** The data **
◆ ◆ ◆ ◆ ◆
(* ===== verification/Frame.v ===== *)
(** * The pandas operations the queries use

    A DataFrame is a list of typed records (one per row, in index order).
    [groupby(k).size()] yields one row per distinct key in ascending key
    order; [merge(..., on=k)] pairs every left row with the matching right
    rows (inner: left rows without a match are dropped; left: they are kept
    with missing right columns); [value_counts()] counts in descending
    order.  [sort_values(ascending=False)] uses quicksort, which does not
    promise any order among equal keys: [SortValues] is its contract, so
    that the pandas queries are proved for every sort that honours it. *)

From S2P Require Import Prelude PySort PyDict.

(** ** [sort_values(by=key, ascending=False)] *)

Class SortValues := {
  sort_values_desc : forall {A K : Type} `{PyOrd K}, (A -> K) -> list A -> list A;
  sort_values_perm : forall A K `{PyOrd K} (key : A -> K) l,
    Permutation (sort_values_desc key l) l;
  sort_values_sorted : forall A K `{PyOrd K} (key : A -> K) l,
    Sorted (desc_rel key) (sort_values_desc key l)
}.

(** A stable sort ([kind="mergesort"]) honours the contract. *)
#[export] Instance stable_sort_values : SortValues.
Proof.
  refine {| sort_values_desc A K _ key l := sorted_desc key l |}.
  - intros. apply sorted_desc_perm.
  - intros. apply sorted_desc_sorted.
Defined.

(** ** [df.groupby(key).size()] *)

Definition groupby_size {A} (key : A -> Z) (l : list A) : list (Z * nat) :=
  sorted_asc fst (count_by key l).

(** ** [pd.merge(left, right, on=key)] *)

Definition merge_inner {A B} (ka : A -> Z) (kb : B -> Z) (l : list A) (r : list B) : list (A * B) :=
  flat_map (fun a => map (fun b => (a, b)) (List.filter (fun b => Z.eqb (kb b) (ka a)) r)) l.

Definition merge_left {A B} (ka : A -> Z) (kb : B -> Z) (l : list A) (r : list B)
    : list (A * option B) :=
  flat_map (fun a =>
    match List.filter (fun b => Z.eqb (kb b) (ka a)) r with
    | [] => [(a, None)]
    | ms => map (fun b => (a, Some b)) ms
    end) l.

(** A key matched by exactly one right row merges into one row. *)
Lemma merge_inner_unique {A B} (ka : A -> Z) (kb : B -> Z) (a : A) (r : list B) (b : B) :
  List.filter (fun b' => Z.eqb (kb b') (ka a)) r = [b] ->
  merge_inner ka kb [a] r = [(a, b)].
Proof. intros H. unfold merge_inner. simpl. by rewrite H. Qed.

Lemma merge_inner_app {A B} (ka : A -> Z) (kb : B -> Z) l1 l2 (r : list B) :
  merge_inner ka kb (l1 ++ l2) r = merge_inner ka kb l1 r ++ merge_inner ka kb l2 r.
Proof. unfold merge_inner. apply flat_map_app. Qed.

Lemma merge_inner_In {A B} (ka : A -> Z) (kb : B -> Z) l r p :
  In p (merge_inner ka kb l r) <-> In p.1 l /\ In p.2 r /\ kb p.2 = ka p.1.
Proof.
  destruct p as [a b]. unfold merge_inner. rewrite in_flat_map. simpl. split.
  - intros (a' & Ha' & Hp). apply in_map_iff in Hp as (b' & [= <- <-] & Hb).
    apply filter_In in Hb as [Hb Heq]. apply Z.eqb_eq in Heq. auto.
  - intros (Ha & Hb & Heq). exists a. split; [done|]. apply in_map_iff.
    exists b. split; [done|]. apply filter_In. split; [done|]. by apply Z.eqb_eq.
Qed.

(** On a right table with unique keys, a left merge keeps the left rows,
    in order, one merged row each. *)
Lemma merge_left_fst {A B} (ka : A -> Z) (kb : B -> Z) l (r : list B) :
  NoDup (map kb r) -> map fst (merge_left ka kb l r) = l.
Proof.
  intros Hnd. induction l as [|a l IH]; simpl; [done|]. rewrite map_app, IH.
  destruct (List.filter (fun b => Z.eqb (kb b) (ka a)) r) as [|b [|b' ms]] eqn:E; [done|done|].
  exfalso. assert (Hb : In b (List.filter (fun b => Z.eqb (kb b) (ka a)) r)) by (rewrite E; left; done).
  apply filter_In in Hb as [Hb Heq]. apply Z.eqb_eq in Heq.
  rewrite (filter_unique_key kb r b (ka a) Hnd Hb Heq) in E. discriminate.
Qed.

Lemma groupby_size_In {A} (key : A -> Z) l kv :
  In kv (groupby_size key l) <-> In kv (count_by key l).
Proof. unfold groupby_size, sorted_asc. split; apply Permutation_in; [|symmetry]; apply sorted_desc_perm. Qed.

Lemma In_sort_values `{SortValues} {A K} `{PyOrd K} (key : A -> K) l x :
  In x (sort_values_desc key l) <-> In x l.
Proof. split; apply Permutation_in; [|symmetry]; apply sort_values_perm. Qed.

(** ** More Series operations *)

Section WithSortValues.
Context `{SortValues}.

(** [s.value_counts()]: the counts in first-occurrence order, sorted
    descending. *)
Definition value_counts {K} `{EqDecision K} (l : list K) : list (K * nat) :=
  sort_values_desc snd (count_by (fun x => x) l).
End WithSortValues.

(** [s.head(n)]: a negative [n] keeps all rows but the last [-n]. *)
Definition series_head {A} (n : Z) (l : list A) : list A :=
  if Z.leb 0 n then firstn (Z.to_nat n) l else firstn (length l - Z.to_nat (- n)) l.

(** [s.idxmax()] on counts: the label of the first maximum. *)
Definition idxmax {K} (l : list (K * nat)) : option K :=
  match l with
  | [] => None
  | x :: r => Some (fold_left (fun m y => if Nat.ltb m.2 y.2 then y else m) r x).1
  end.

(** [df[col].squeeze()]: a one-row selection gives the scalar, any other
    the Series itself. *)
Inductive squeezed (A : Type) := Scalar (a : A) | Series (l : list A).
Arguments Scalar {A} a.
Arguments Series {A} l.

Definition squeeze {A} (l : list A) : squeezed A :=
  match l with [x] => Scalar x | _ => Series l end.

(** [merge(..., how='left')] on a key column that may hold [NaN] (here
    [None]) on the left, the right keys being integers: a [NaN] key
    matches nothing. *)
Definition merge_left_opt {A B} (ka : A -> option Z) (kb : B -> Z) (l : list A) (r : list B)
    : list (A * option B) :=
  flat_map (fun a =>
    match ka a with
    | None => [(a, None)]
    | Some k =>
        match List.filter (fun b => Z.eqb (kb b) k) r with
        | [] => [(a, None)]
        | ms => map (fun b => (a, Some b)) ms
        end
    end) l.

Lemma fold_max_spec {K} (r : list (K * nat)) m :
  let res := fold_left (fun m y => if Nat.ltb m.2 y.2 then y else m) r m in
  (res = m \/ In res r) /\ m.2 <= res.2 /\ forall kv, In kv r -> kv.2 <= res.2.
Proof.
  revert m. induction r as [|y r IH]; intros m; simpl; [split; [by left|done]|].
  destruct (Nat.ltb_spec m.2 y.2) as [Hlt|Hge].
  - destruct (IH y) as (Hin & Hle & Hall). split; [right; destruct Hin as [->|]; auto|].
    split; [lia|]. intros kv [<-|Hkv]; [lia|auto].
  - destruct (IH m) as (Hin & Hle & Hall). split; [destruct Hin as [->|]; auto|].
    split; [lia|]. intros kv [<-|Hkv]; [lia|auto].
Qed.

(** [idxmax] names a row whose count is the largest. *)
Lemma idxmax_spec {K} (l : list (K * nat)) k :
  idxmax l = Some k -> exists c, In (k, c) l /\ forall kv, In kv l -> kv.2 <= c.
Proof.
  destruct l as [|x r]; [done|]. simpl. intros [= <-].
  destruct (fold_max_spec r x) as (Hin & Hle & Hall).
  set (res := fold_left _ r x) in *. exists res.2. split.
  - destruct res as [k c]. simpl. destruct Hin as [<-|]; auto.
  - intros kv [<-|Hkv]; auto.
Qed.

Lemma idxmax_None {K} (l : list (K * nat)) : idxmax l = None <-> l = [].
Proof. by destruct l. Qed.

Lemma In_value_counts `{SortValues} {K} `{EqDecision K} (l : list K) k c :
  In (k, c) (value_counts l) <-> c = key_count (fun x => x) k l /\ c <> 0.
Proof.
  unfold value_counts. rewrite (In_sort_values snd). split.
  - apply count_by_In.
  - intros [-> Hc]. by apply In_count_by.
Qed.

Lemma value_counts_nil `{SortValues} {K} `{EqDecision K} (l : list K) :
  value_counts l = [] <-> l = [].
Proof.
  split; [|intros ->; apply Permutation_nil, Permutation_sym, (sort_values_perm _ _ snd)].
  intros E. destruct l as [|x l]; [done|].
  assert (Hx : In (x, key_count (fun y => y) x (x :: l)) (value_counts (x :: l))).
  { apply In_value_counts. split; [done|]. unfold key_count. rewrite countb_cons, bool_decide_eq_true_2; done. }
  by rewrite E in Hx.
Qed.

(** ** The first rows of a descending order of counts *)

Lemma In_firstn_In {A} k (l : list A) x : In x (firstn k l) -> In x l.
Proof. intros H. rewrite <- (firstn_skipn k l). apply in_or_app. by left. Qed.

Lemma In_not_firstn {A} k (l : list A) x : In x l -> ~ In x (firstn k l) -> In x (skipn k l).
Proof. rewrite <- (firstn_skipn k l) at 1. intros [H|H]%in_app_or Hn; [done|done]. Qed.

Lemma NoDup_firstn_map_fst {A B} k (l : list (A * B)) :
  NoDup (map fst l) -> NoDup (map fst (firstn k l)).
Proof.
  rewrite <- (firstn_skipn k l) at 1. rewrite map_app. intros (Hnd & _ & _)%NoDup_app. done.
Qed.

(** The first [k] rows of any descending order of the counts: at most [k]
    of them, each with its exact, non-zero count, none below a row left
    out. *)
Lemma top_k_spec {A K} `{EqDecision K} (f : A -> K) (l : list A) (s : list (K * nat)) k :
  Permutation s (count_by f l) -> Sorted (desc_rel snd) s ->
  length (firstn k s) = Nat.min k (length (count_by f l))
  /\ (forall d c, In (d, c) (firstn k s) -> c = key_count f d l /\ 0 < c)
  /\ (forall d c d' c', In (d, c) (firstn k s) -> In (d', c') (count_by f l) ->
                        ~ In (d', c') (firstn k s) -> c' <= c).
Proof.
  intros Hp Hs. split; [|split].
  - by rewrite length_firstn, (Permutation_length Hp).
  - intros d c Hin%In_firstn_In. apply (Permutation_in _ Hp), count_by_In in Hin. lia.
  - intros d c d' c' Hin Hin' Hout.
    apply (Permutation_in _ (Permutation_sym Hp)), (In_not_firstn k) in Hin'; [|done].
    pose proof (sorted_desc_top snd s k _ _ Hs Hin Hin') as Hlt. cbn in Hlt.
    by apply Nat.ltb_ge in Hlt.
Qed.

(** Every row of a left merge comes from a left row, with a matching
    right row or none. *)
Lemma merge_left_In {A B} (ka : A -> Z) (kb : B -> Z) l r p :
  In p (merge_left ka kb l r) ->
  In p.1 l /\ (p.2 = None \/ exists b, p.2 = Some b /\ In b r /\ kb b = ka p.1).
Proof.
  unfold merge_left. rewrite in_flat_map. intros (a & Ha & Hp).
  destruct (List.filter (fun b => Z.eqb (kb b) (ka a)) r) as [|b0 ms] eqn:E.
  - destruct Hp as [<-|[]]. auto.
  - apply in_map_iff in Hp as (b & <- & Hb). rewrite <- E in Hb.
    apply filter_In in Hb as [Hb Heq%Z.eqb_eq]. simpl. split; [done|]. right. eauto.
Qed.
◆ ◆ ◆ ◆ ◆
** Task statement **
Start with the line above that contains "the Series itself. *)" and end with the line that contains "match l with [x]". Write out those lines exactly, and only those.

** Answer for the task **
    the Series itself. *)
Inductive squeezed (A : Type) := Scalar (a : A) | Series (l : list A).
Arguments Scalar {A} a.
Arguments Series {A} l.

Definition squeeze {A} (l : list A) : squeezed A :=
  match l with [x] => Scalar x | _ => Series l end.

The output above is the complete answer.